2. The adjustable irradiator according to claim 1, characterized in that, The driving component includes: The power chamber (15) is located inside the housing (1) and on one side of the rotating plate (6). A second motor (16) is fixedly installed on one side of the housing (1). The output shaft of the second motor (16) passes through the housing (1) and extends into the power chamber (15). Two first bevel gears (17) are fixedly installed on the output shaft of the second motor (16). Two second bevel gears (18) are meshed on one side of each of the two first bevel gears (17). Both of the two second bevel gears (18) pass through the power chamber (15) and are fixedly connected to the two rotating plates (6) respectively. Both the two first bevel gears (17) and the two second bevel gears (18) are rotatably connected to the power chamber (15).

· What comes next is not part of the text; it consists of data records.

(** The abstract exchange: an error code, or the peer's return code and payload. *)
Definition exchange_spec (v6 : bool) (d : option Dial) (buffers : list (list Z))
    : Z + (Z * list Z) :=
  match d with
  | Some d =>
      if dial_ok v6 d then
        if accepted (writes d) buffers then
          match parse_reply (stream (incoming d)).1 with
          | Some reply => inr reply
          | None => inl PTC_ERROR_TRANSFER_FAILED
          end
        else inl PTC_ERROR_TRANSFER_FAILED
      else inl PTC_ERROR_CONNECT_SERVER_FAILED
  | None => inl PTC_ERROR_CONNECT_SERVER_FAILED
  end.

(** What the next attempt to connect meets. *)
Definition next_dial (w : World) : option Dial := head (dials w).

Section exchange.
Context (stack : list Z) (Hstack : 8 <= zlen stack).
Implicit Types (w : World) (fd : Z).

Lemma wp_tcp_open w ip v6 (Q : Z -> World -> Prop) :
  world_ok w -> locked w = true ->
  (forall w0, strchr 58 ip w0 = Ret (v6, w0)) ->
  (forall w', world_ok w' -> sockets w' = sockets w -> locked w' = true -> heap w' = heap w ->
     mallocs w' = mallocs w -> sent w' = sent w ->
     (forall d, next_dial w = Some d -> dial_ok v6 d = false) -> Q (-1) w') ->
  (forall w' fd d, next_dial w = Some d -> dial_ok v6 d = true -> 0 <= fd ->
     online w fd (incoming d) (writes d) w' -> same_memory w w' -> Q fd w') ->
  wp (tcp_open ip) Q w.
Proof.
  intros Hok Hl Hip Hfail Hgood. unfold tcp_open. apply wp_bind. eexists _, _.
  split; [apply Hip|]. apply wp_bind. unfold wp at 1, new_socket. unfold next_dial in *.
  destruct (dials w) as [|d ds] eqn:Hd; cbn [head] in *.
  { eexists _, _. split; [reflexivity|]. apply wp_ret, Hfail; try done. }
  unfold dial_ok in *. destruct (socket_ok d) eqn:Hsock; eexists _, _; (split; [reflexivity|]).
  2: { destruct Hok as [Hn Hk Hh]. apply wp_ret, Hfail; try done.
       intros d' [= <-]. by rewrite Hsock. }
  pose proof (ok_sockets _ Hok (next_fd w) ltac:(lia)) as Hfresh. destruct Hok as [Hn Hk Hh].
  destruct (if v6 then inet_pton d =? 0 else inet_pton d <=? 0) eqn:Hpton.
  { apply wp_bind. eexists _, _. split; [reflexivity|]. apply wp_ret, Hfail; cbn; try done.
    - split; cbn; [lia| |done]. intros fd Hfd. rewrite delete_insert_id by done. apply Hk. lia.
    - by apply delete_insert_id.
    - intros d' [= <-]. by rewrite Hsock, Hpton. }
  apply wp_bind. unfold wp at 1, connect. destruct (connect_ok d) eqn:Hconn;
    eexists _, _; (split; [reflexivity|]).
  - apply wp_ret, (Hgood _ _ d); try done; [by rewrite Hsock, Hpton, Hconn|].
    split; cbn; try done; [|by rewrite insert_insert_eq].
    split; cbn; [lia| |done]. intros fd Hfd. rewrite !lookup_insert_ne by lia. apply Hk. lia.
  - apply wp_bind. eexists _, _. split; [reflexivity|]. apply wp_ret, Hfail; cbn; try done.
    + split; cbn; [lia| |done]. intros fd Hfd. rewrite delete_insert_id by done. apply Hk. lia.
    + by apply delete_insert_id.
    + intros d' [= <-]. by rewrite Hsock, Hpton, Hconn.
Qed.

(** What a command leaves behind. *)
Definition command_post (w : World) (buffers : list (list Z)) (spec : Z + (Z * list Z))
    (cmd : TC_Command) (r : Z * TC_Command) (w' : World) : Prop :=
  restored w w' /\
  ((r.1 <> PTC_ERROR_NO_ERROR /\ r.2 = cmd /\ heap w' = heap w /\
    (mallocs w = [] -> spec = inl r.1)) \/
   (exists ret_code bytes data, spec = inr (ret_code, bytes) /\
    r = (PTC_ERROR_NO_ERROR,
         {| header := {| hd_cmd := hd_cmd (header cmd); hd_ret_code := ret_code;
                         hd_len := hd_len (header cmd) |};
            payload := payload cmd; ret_data := data; ret_size := zlen bytes |}) /\
    reply_stored w w' bytes data /\ (mallocs w = [] -> mallocs w' = []) /\
    sent w' = sent w ++ buffers)).

Lemma write_whole wr bytes r out rest buffers :
  0 < zlen bytes -> sys_write wr bytes = (r, out, rest) ->
  if (match r with inl n => n | inr _ => -1 end) =? zlen bytes
  then out = bytes /\ accepted wr (bytes :: buffers) = accepted rest buffers
  else accepted wr (bytes :: buffers) = false.
Proof.
  intros Hl. unfold sys_write. destruct wr as [|[n|e] wr]; intros [= <- <- <-].
  - rewrite Z.eqb_refl. split; [done|]. by destruct buffers.
  - cbn [accepted]. destruct (Z.leb_spec (zlen bytes) n) as [Hn|Hn].
    + replace (Z.max 0 (Z.min n (zlen bytes))) with (zlen bytes) by lia.
      rewrite Z.eqb_refl, Nat2Z.id, firstn_all. done.
    + rewrite (proj2 (Z.eqb_neq _ _)); [done|lia].
  - rewrite (proj2 (Z.eqb_neq _ _)) by lia. done.
Qed.

(** The payload of a command can be sent: its bytes, if any, are [chunks]. *)
Definition payload_ready (h : gmap nat (list (option Z))) (cmd : TC_Command)
    (chunks : list (list Z)) : Prop :=
  match payload cmd with
  | Some b =>
      if 0 <? hd_len (header cmd) then
        exists block bytes, h !! b = Some block /\ chunks = [bytes] /\
          zlen bytes = hd_len (header cmd) /\
          take (Z.to_nat (hd_len (header cmd))) block = Some <$> bytes
      else chunks = []
  | None => hd_len (header cmd) = 0 /\ chunks = []
  end.

Lemma mapM_fmap_Some {A} (l : list A) : mapM (M := option) id (Some <$> l) = Some l.
Proof. induction l as [|x l IH]; [done|]. cbn. change (fmap Some l) with (Some <$> l). by rewrite IH. Qed.

Lemma wp_write_payload w0 fd inc wr w cmd chunks (Q : bool -> World -> Prop) :
  online w0 fd inc wr w -> payload_ready (heap w) cmd chunks -> 0 <= hd_len (header cmd) < 2 ^ 31 ->
  (forall w' rest, online w0 fd inc rest w' -> heap w' = heap w -> mallocs w' = mallocs w ->
     sent w' = sent w ++ chunks -> accepted wr chunks = true -> Q true w') ->
  (forall w' rest, online w0 fd inc rest w' -> heap w' = heap w -> mallocs w' = mallocs w ->
     accepted wr chunks = false -> Q false w') ->
  wp (write_payload fd cmd) Q w.
Proof.
  intros Hon Hready Hlen Htrue Hfalse. unfold write_payload, payload_ready in *.
  assert (chunks = [] -> wp (mret true) Q w) as Hskip.
  { intros ->. apply wp_ret, (Htrue _ wr); try done; [by rewrite app_nil_r|by destruct wr]. }
  destruct (payload cmd) as [b|]; [|destruct Hready as [-> ->]; by apply Hskip].
  destruct (Z.ltb_spec 0 (hd_len (header cmd))) as [Hpos|]; [|by apply Hskip].
  destruct Hready as (block & bytes & Hb & -> & Hl & Htake).
  rewrite bool_decide_false by done. cbn [andb negb].
  apply wp_bind. unfold wp at 1, load. cbn [mbind option_bind]. rewrite Hb.
  eexists _, _. split; [reflexivity|]. apply wp_bind. unfold wp at 1, take_bytes.
  assert (hd_len (header cmd) <= zlen block).
  { apply (f_equal length) in Htake. rewrite length_fmap, length_take in Htake. lia. }
  rewrite decide_True by lia. rewrite Htake, mapM_fmap_Some.
  eexists _, _. split; [reflexivity|]. apply wp_bind. eapply wp_write; [done|].
  intros w' r out rest Hw Hon' Hh Hm Hnb Hse.
  pose proof (write_whole wr bytes r out rest [] ltac:(lia) Hw) as Hwhole. rewrite Hl in Hwhole.
  set (x := match r with inl n => n | inr _ => -1 end) in *.
  assert ((u32 x =? hd_len (header cmd)) = (x =? hd_len (header cmd))) as ->.
  { assert (x = -1 \/ 0 <= x <= zlen bytes) as [->|Hx]; [ |change (u32 (-1)) with (2 ^ 32 - 1); rewrite !(proj2 (Z.eqb_neq _ _)) by lia; done|rewrite uwrap_small by lia; done].
    subst x. unfold sys_write in Hw. destruct wr as [|[n|e] wr]; injection Hw as <- <- <-; lia. }
  destruct (x =? hd_len (header cmd)); apply wp_ret.
  - destruct Hwhole as [-> Hacc]. apply (Htrue _ rest); try done.
    rewrite Hacc. by destruct rest.
  - by apply (Hfalse _ rest).
Qed.

Definition request (cmd : TC_Command) (chunks : list (list Z)) : list (list Z) :=
  TcpCommand_buildHeader cmd :: chunks.

Lemma wp_exchange w0 w fd d cmd chunks v6 :
  online w0 fd (incoming d) (writes d) w -> same_memory w0 w -> dial_ok v6 d = true ->
  payload_ready (heap w) cmd chunks -> 0 <= hd_len (header cmd) < 2 ^ 31 ->
  Forall is_byte (stream (incoming d)).1 ->
  wp (exchange stack fd cmd)
    (command_post w0 (request cmd chunks) (exchange_spec v6 (Some d) (request cmd chunks)) cmd) w.
Proof.
  intros Hon (Hh0 & Hm0 & Hs0) Hdial Hready Hlen Hbytes. unfold exchange, exchange_spec.
  rewrite Hdial. unfold request. set (hdr := TcpCommand_buildHeader cmd).
  assert (forall w1 inc wr, online w0 fd inc wr w1 -> heap w1 = heap w0 ->
    (mallocs w0 = [] -> exchange_spec v6 (Some d) (request cmd chunks) = inl PTC_ERROR_TRANSFER_FAILED) ->
    wp (finish fd PTC_ERROR_TRANSFER_FAILED cmd) (command_post w0 (request cmd chunks)
      (exchange_spec v6 (Some d) (request cmd chunks)) cmd) w1) as Hfail.
  { intros w1 inc wr Hon1 Hh1 Hspec. eapply wp_finish; [exact Hon1|]. intros w2 Hre (Hh2 & _).
    split; [done|]. left. split_and!; [done|done|congruence|done]. }
  unfold exchange_spec, request in Hfail. rewrite Hdial in Hfail. fold hdr in Hfail.
  apply wp_bind. eapply wp_write; [done|].
  intros w1 r out rest Hw Hon1 Hh1 Hm1 Hnb1 Hse1.
  pose proof (write_whole _ hdr r out rest chunks ltac:(done) Hw) as Hwhole.
  destruct (_ =? zlen hdr); cbn [negb].
  2: { rewrite Hwhole in *. by eapply Hfail; [done|congruence|]. }
  destruct Hwhole as [-> Hacc]. rewrite Hacc in *. clear Hacc.
  apply wp_bind. eapply wp_write_payload; [done|by rewrite Hh1|done| |].
  2: { intros w2 rest2 Hon2 Hh2 Hm2 Hacc. rewrite Hacc in *. cbn [negb]. by eapply Hfail; [done|congruence|]. }
  intros w2 rest2 Hon2 Hh2 Hm2 Hse2 Hacc. rewrite Hacc in *. cbn [negb]. apply wp_bind.
  eapply wp_mono; [|by eapply (wp_read_command stack Hstack w0 fd _ _ w2)].
  intros [[h data]|] w3 (rest3 & Hon3 & Hse3 & Hres).
  - destruct Hres as (bytes & Hparse & Hl & Hst & Hm3). rewrite Hparse, Hl.
    eapply wp_finish; [exact Hon3|]. intros w4 Hre (Hh4 & Hm4 & Hse4). split; [done|]. right.
    exists (hd_ret_code h), bytes, data. split; [done|]. split; [done|].
    split; [|split; [intros Hnil; rewrite Hm4; apply Hm3; congruence|]].
    + unfold reply_stored in *. rewrite Hh4. by rewrite Hh2, Hh1, Hh0 in Hst.
    + rewrite Hse4, Hse3, Hse2, Hse1, Hs0. by rewrite <- app_assoc.
  - destruct Hres as [Hh3 Hparse]. eapply Hfail; [exact Hon3|congruence|].
    intros Hnil. rewrite Hparse; [done|congruence].
Qed.

(** The IPv6 test of the address. *)
Definition ip_kind (client : TcpCommandClient) (v6 : bool) : Prop :=
  forall w, strchr 58 (client_ip client) w = Ret (v6, w).

Lemma wp_SendCmd w client cmd chunks v6 :
  world_ok w -> locked w = false -> ip_kind client v6 ->
  payload_ready (heap w) cmd chunks -> 0 <= hd_len (header cmd) < 2 ^ 31 ->
  (forall d, next_dial w = Some d -> Forall is_byte (stream (incoming d)).1) ->
  wp (tcpCommandClient_SendCmd stack (Some client) cmd)
    (command_post w (request cmd chunks)
       (exchange_spec v6 (next_dial w) (request cmd chunks)) cmd) w.
Proof.
  intros Hok Hl Hip Hready Hlen Hbytes. unfold tcpCommandClient_SendCmd.
  assert (negb (hd_len (header cmd) =? 0) && bool_decide (payload cmd = None) = false) as ->.
  { unfold payload_ready in Hready. destruct (payload cmd); [|by destruct Hready as [-> _]].
    by rewrite andb_comm. }
  apply wp_bind. unfold wp at 1, mutex_lock. rewrite Hl.
  set (w1 := {| locked := true |}). exists (), w1. split; [reflexivity|].
  assert (world_ok w1) as Hok1 by (destruct Hok; by split).
  apply wp_bind. eapply (wp_tcp_open w1 _ v6); [done|done|exact (Hip)| |].
  - intros w2 Hok2 Hs2 Hl2 Hh2 Hm2 Hse2 Hdial. cbn [Z.ltb Z.compare].
    apply wp_bind. unfold wp at 1, mutex_unlock. rewrite Hl2.
    eexists _, _. split; [reflexivity|]. apply wp_ret.
    split; [destruct Hok2; by repeat split|]. left. split_and!; try done.
    intros _. unfold exchange_spec. change (next_dial w) with (next_dial w1).
    destruct (next_dial w1) as [d|] eqn:Hd; [|done]. by rewrite (Hdial d).
  - intros w2 fd d Hd Hdial Hfd Hon Hsame. rewrite (proj2 (Z.ltb_ge _ _)) by done.
    change (next_dial w) with (next_dial w1). rewrite Hd.
    assert (online w fd (incoming d) (writes d) w2) as Hon' by (destruct Hon; by split).
    destruct Hsame as (Hh2 & Hm2 & Hse2).
    eapply wp_exchange; [exact Hon'|done|done|by rewrite Hh2|done|by apply Hbytes].
Qed.
End exchange.

(** ** The commands *)

Lemma command_post_intro w buffers spec cmd (m : io (Z * TC_Command)) :
  wp m (command_post w buffers spec cmd) w ->
  exists r w', m w = Ret (r, w') /\ command_post w buffers spec cmd r w'.
Proof. done. Qed.

Lemma parse_reply_short bytes ret_code payload :
  parse_reply bytes = Some (ret_code, payload) -> zlen payload < 2 ^ 31.
Proof.
  unfold parse_reply. do 8 (destruct bytes as [|? bytes]; [done|]).
  set (n := le_combine [z6; z5; z4; z3]). clearbody n.
  destruct (Z.ltb_spec n (2 ^ 31)) as [Hl|];
    [|by rewrite andb_false_r, andb_false_l].
  destruct (_ && _); [|done]. intros [= _ <-]. rewrite length_take. lia.
Qed.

3. An adjustable irradiator according to claim 2, characterized in that, The power assembly includes: The first motor (10) is fixedly installed in the sliding block (7) and located below the rotating column (11). The output shaft of the first motor (10) is coaxially connected with the rotating column (11). An electric hydraulic push rod (19) is fixedly installed in the sliding groove (12). A rectangular block (20) is fixedly installed at the telescopic end of the electric hydraulic push rod (19). Several connecting rods (21) are rotatably installed on the rectangular block (20). The upper ends of the several connecting rods (21) are rotatably connected to several first clamping plates (13). The rectangular block (20) is slidably connected to the sliding groove (12).
4. An adjustable irradiator according to claim 3, characterized in that, A storage battery (22) is fixedly installed in the sliding groove (12), and the storage battery (22) is electrically connected to the electric hydraulic push rod (19).
5. An adjustable irradiator according to claim 3, characterized in that, The telescopic end of the electric hydraulic push rod (19) is slidably connected to the sliding groove (12), and the output shaft of the second motor (16) is rotatably connected to the housing (1) and the power chamber (15).
6. An adjustable irradiator according to claim 1, characterized in that, A fixing column (23) is fixedly installed inside the housing (1) and above the radiation assembly (4). A sliding block (7) is slidably installed on the fixing column (23) and is fixedly connected to the radiation assembly (4).
7. An adjustable irradiator according to claim 1, characterized in that, Several second clamping plates (14) are distributed in a ring at equal intervals on the rotating column (11).